Second, append-only is itself a claim, not a property you get for free from calling something a log. If whoever operates the storage can truncate or rewrite it, the log inherits exactly the same problem the policy artifact has: self-attested truth that only stays true if lying costs something. That probably wants the same escalation you already proposed, cheap and internal most of the time, upgraded to an external anchor at whatever cadence matches how much you'd lose if the log quietly stopped being honest.

Vinicius Pereira • Jul 6

both of those land, and they rhyme in a way that i think gives the recursion a floor. the re-audit problem is really that a calendar re-audit is itself a "someone remembers to run it" claim, the same failure class as the thing it audits. so i would not re-audit on a cadence, i would bind the boundary to an identity that moves when ownership moves: the hop's signing key, the tenant, the credential authority. then a hop crossing a trust line shows up as an identity discontinuity you can detect, instead of a classification you hope someone re-runs. the crossing announces itself instead of waiting to be noticed.

your append-only point is the same shape one level down. you cannot cheaply prevent the operator rewriting an internal log, agreed, but you can cheaply make a rewrite visible: periodically commit just the log head somewhere the operator does not control, checkpoints not events. that is the piece that generalizes. at every level the honest move is not to buy prevention, which gets expensive fast and is exactly what pushes people toward signing everything, it is to make the lie leave a mark someone outside the liar can see, at a cadence matched to what you lose if it stays hidden. that is also where the regress you pointed at bottoms out: you do not classify boundaries forever, you require each level to be externally auditable at stakes-matched cost, and it terminates at the cheapest external anchor you are willing to pay for. prevention recurses forever, detection has a floor.

Mike Czerwinski • Jul 6

Identity-binding-as-detection versus classify-and-hope is the right move, and worth naming where it still needs help: identity discontinuity only fires when the identity actually changes. Silent transfers exist, sale-of-a-company where the same signing key legally migrates with the assets, credential handoff during a quiet outsourcing, a director change where the old key gets re-issued rather than rotated. In all three the boundary crossed but no identity discontinuity announces itself, because the machinery was set up to preserve continuity across exactly this kind of transition. So the check needs a second binding, not just "did this key change" but "does this key still resolve to the entity we thought it did," which is a lookup against something outside the key's own domain: a public registry, an external attestation, whatever the cheapest anchor for that entity's actual identity is.

Your closer is doing more work than it looks: "prevention recurses forever, detection has a floor." The floor is the cheapest external anchor you're willing to pay for. Which means the anchor becomes the SLA you actually run. If the anchor's own reliability degrades, a registry changes policy, an attestor stops issuing, the whole detection stack drops to that new floor without anything downstream noticing. The regress doesn't bottom out at "external anchor" full stop, it bottoms out at "external anchor whose failure you also monitor," and that's a small but non-zero cost that keeps growing with anchor count. Cheap, not free.

Vinicius Pereira • Jul 6

both of those are right, and they collapse into one problem that i walked past. the silent-transfer cases you named are exactly the ones where continuity was engineered on purpose, so my identity-discontinuity detector sees nothing and waves it through. and you are right that the fix, "does this key still resolve to the entity we thought," is a lookup against an external anchor, which is the same external anchor my log-head commit already leaned on. so both of my detectors bottom out at the same place, and your second point is the sharp one: that anchor is now the sla i actually run, and it can degrade silently while everything downstream keeps trusting a number that stopped being true.

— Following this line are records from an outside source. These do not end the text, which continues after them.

Lemma ContainsByte_joined l a : ContainsByte "." a = false → Forall (λ x, ContainsByte x a = false) l → ContainsByte (Join l ".") a = false.
Proof.
  intros Ha. induction 1 as [|x l Hx _ IH]; [done|]. destruct l as [|y l]; [done|]. rewrite Join_cons by done. by rewrite !ContainsByte_app, Hx, Ha, IH.
Qed.

Lemma capability_safe id : MatchString capabilityIDPattern id = true → safe_component id.
Proof.
  intros Hs%capabilityIDPattern_spec. assert (id ≠ "") as Hne by (intros ->; by apply Forall_cons in Hs as [(_ & (? & [=] & _) & _) _]).
  assert (∀ a, ContainsByte "." a = false → (∀ b, id_char b = true → b ≠ a) → ContainsByte id a = false) as Hno.
  { intros a Ha Hb. rewrite <- (Join_Split id "."). apply ContainsByte_joined; [done|].
    eapply Forall_impl; [exact Hs|]. intros p (Hp & _). cbn beta in Hp. apply not_true_iff_false. intros Hin%ContainsByte_elem.
    rewrite Forall_forall in Hp. exact (Hb a (Hp a Hin) eq_refl). }
  split; [done| |by apply Hno; [|intros b Hb ->]..]. split; intros ->; by apply Forall_cons in Hs as [(_ & (? & [=] & _) & _) _].
Qed.

Lemma packages_count packages : Forall (λ p : string * bytes, 0 < zlen p.2) packages → Z.of_nat (length packages) ≤ packages_bytes packages.
Proof. induction 1 as [|p l Hp _ IH]; cbn; [done|]. unfold packages_bytes in IH. lia. Qed.

Lemma packages_named candidates packages : Forall2 package_of candidates packages → packages.*1 = map cs_capabilityID candidates.
Proof. induction 1 as [|c p ? ? [Hp _] _ IH]; [done|]. cbn. by rewrite Hp, IH. Qed.

Lemma packages_small candidates packages : Forall2 package_of candidates packages → NoDup packages.*1 →
  Forall (λ c, MatchString capabilityIDPattern (cs_capabilityID c) = true) candidates →
  Forall (λ p, ∃ m, small_package (output_root packages) p m) packages.
Proof.
  intros Hall Hnd Hids. apply Forall_forall. intros [name data] Hin. apply list_elem_of_lookup in Hin as [i Hi].
  destruct (Forall2_lookup_r _ _ _ _ _ Hall Hi) as (c & Hc & Hname & Hsize & m & Hm & [Hid (provider & description & Hspec)]). cbn [fst snd] in *. subst name.
  exists m. rewrite Forall_lookup in Hids. pose proof (capability_safe _ (Hids _ _ Hc)) as Hsafe. apply validatePackageComponent_spec in Hsafe.
  split; cbn [fst snd]; [done| |lia|by split|by rewrite Hspec].
  apply output_directory; [done|by eapply list_elem_of_lookup_2|done].
Qed.

(** The record that is made of a candidate. *)
Lemma candidate_record c p r : package_of c p → small_record p r → record_id r = cs_capabilityID c ∧
  ∃ o, rec_operations r = [o] ∧ op_ID o = last_segment (cs_capabilityID c) ∧ op_Target o = NFC (candidate_target c) ∧
    ∀ b, b ∈ rec_providers r → pb_Type b = "mcp" ∧ pb_ServerRef b = NFC (ca_Server (cs_tool c)).
Proof.
  intros (Hp & _ & m & Hm & [_ (provider & description & Hspec)]) (m' & Hm' & [_ _ Ho Hb] & Hid). rewrite Hm in Hm'. injection Hm' as <-.
  split; [by rewrite Hid|]. rewrite Hspec in Ho, Hb. eexists. split; [exact Ho|]. cbn [op_ID op_Target]. split; [|split; [done|]].
  - unfold split_id, last_segment. by destruct (0 <=? _).
  - intros b. rewrite Hb. by intros ->%list_elem_of_singleton.
Qed.

(** What a server makes of a migrated hierarchy: its capabilities are those of
    the tools, and each is executed under its identifier, on its server and
    under the name it maps to, both in NFC. *)
Definition serves_migrated (hierarchy : list (string * sourceTree)) (s : RState World) : Prop :=
  let tool c := ∃ name t, (name, t) ∈ hierarchy ∧ found [] name t c in
  (∀ id, is_Some (r_entries (g_reg s) !! id) ↔ ∃ c, tool c ∧ cs_capabilityID c = id) ∧
  ∀ c order, tool c → order ≡ₚ map_to_list (r_entries (g_reg s)) →
    (∀ id o, legacy_claims s (cs_capabilityID c) id o → id = cs_capabilityID c) →
    executes s order (cs_capabilityID c) (NFC (ca_Server (cs_tool c))) (NFC (candidate_target c)).

Lemma candidates_loaded hierarchy candidates packages path : readHierarchyCandidates (SDir hierarchy) = Ok candidates →
  Forall2 package_of candidates packages → packages_bytes packages ≤ SnapshotBytes DefaultStoreLimits → path ≠ "" →
  ∃ s, @load_capabilities _ _ _ _ _ (output_files packages) range path = Ok s ∧ reg_reachable s ∧ serves_migrated hierarchy s.
Proof.
  intros Hread Hall Hroom Hpath. destruct (hierarchy_candidates hierarchy candidates Hread) as (Hfound & Hnd & _ & Hids).
  pose proof (packages_named _ _ Hall) as Hnames. rewrite <- Hnames in Hnd. pose proof (packages_small _ _ Hall Hnd Hids) as Hsmall.
  assert (Forall safe_component packages.*1) as Hsafe.
  { rewrite Hnames. apply Forall_map. eapply Forall_impl; [exact Hids|]. intros c. apply capability_safe. }
  pose proof (output_names packages Hsafe) as Hroot.
  destruct (load_small_root range Hrange path _ packages _ Hsmall Hnd Hroot (merge_sort_Permutation _ _) Hroom) as (w & rs & Hl & Hrs).
  assert (Z.of_nat (length (merge_sort str_le packages.*1)) < 2 ^ 64) as Hlen.
  { rewrite (Permutation_length (merge_sort_Permutation _ _)), length_fmap.
    eapply Z.le_lt_trans; [apply packages_count|eapply Z.le_lt_trans; [exact Hroom|done]].
    apply Forall_forall. intros p [i Hi]%list_elem_of_lookup. by destruct (Forall2_lookup_r _ _ _ _ _ Hall Hi) as (c & _ & _ & [? _] & _). }
  pose proof (@capabilities_loaded _ _ _ _ _ _ (output_files packages) range path (output_root packages) _ Hrange Hpath (output_opened packages path)
    (output_root_ok packages) Hroot Hlen) as Hload. rewrite Hl in Hload.
  destruct Hload as (s & Hs & _ & _ & Hrec & Hinit & Hreg & Hdom & Hlive). exists s. split; [exact Hs|]. split; [by exists s; split; [|apply rtc_refl]|].
  assert (∀ c, (∃ name t, (name, t) ∈ hierarchy ∧ found [] name t c) ↔ c ∈ candidates) as Htool by (intros c; by rewrite Hfound).
  split.
  - intros id. rewrite Hdom, merge_sort_Permutation, Hnames. rewrite list_elem_of_fmap. setoid_rewrite Htool. naive_solver.
  - intros c order Hc Hord Hclaims. apply Htool in Hc. apply list_elem_of_lookup in Hc as [i Hi].
    destruct (Forall2_lookup_l _ _ _ _ _ Hall Hi) as (p & Hp & Hpc). destruct (Hrs p (list_elem_of_lookup_2 _ _ _ Hp)) as (r & Hr & Hpr).
    destruct (candidate_record c p r Hpc Hpr) as (Hid & o & Hops & Hlast & <- & Hprov).
    rewrite Forall_forall in Hrec, Hlive. destruct (Hrec r Hr) as [_ Hok]. destruct (Hlive r Hr) as (a & g & Hg & <-). rewrite Hid in Hg.
    eapply (executes_at_id s order _ a g); try done; [by rewrite (rg_closed _ _ Hreg)|].
    rewrite Forall_lookup in Hids. by destruct (capability_safe _ (Hids _ _ Hi)).
Qed.

(** C40. A hierarchy that is migrated can be served. When the generation of
    candidates succeeds, nothing but the output is left; and if the packages
    fit in a snapshot store, a server that is given the output directory
    starts: its capabilities are exactly the tools of the hierarchy, under the
    identifiers their paths normalise to, and a tool path that is such an
    identifier executes the tool on its server under the name it maps to,
    both normalised to NFC, unless it is the legacy path of another tool.
    Assumed are that no file of the hierarchy has a name that cannot be
    in a YAML comment, and that yaml.v3 decodes what it has encoded. *)
Theorem migration_served env hierarchy outputDir p p' : pl_backup p = None →
  (∀ name t c, (name, t) ∈ hierarchy → found [] name t c → yaml_comment (cs_sourcePath c) = true) →
  GenerateCapabilityCandidates encode env (SDir hierarchy) outputDir p = (p', None) →
  ∃ packages, p' = mkPlaces (Some (output_tree packages)) None None ∧
    ∀ path, path ≠ "" → packages_bytes packages ≤ SnapshotBytes DefaultStoreLimits →
    ∃ s, @load_capabilities _ _ _ _ _ (directory_files (output_tree packages)) range path = Ok s ∧ reg_reachable s ∧ serves_migrated hierarchy s.
Proof.
  intros Hb Hpaths Hgen. destruct (candidates_written env hierarchy outputDir p p' Hb Hpaths Hgen) as (candidates & packages & Hread & -> & Hall).
  exists packages. split; [done|]. intros path Hpath Hroom. by apply (candidates_loaded hierarchy candidates).
Qed.
End migration.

here is where i think it terminates, and it is not "monitor the anchor," because that just asks who monitors the monitor. it terminates at plurality. one anchor whose failure you have to watch recurses forever. two or more independent anchors that should agree turns a silent anchor failure into a loud disagreement, the same make-it-announce-itself move one level up, except now the thing announcing is the anchors diverging from each other. you stop monitoring each anchor's health and start watching their agreement, and a captured registry that would rubber-stamp a silent transfer, or an attestor that quietly stopped issuing, shows up by disagreeing with its peers. corroboration is the monitor.

but i will not pretend that closes it, because it hands you the real floor instead: independence is itself an assumption that fails silently. two registries that both pull from the same upstream, two attestors under the same root, are not two anchors, they are one anchor wearing two coats, and a correlated failure defeats the whole thing without a single disagreement firing. so it does not bottom out at "external anchor," or "monitored anchor," or even "plural anchors." it bottoms out at "anchors whose independence you have actually established," and ruling out correlated failure is the irreducible thing you are paying for. that is the floor. cheap, not free, and the part of the bill that never goes to zero is proving your witnesses cannot lie together.

Mike Czerwinski • Jul 6

"The part of the bill that never goes to zero is proving your witnesses cannot lie together" is going up on my wall because it lands with the same weight as physics constants. Corroboration only escapes single-anchor recurse if the anchors are genuinely independent, and establishing independence is what remains after every other step is paid for. Two follow-ups where I'd stress the same edge you named.

First, independence isn't binary, it's a resolution measure. Two anchors under different formal roots can still share failure modes at deeper layers, the same regulatory framework governs both, the same statistical technique underlies their attestation, the same shared upstream data flows into both of their intake. Establishing independence is really establishing which correlated-failure classes you've ruled out, at what cost. Perfect independence would cost you total information about your own witness structure, which is why the bill never zeroes.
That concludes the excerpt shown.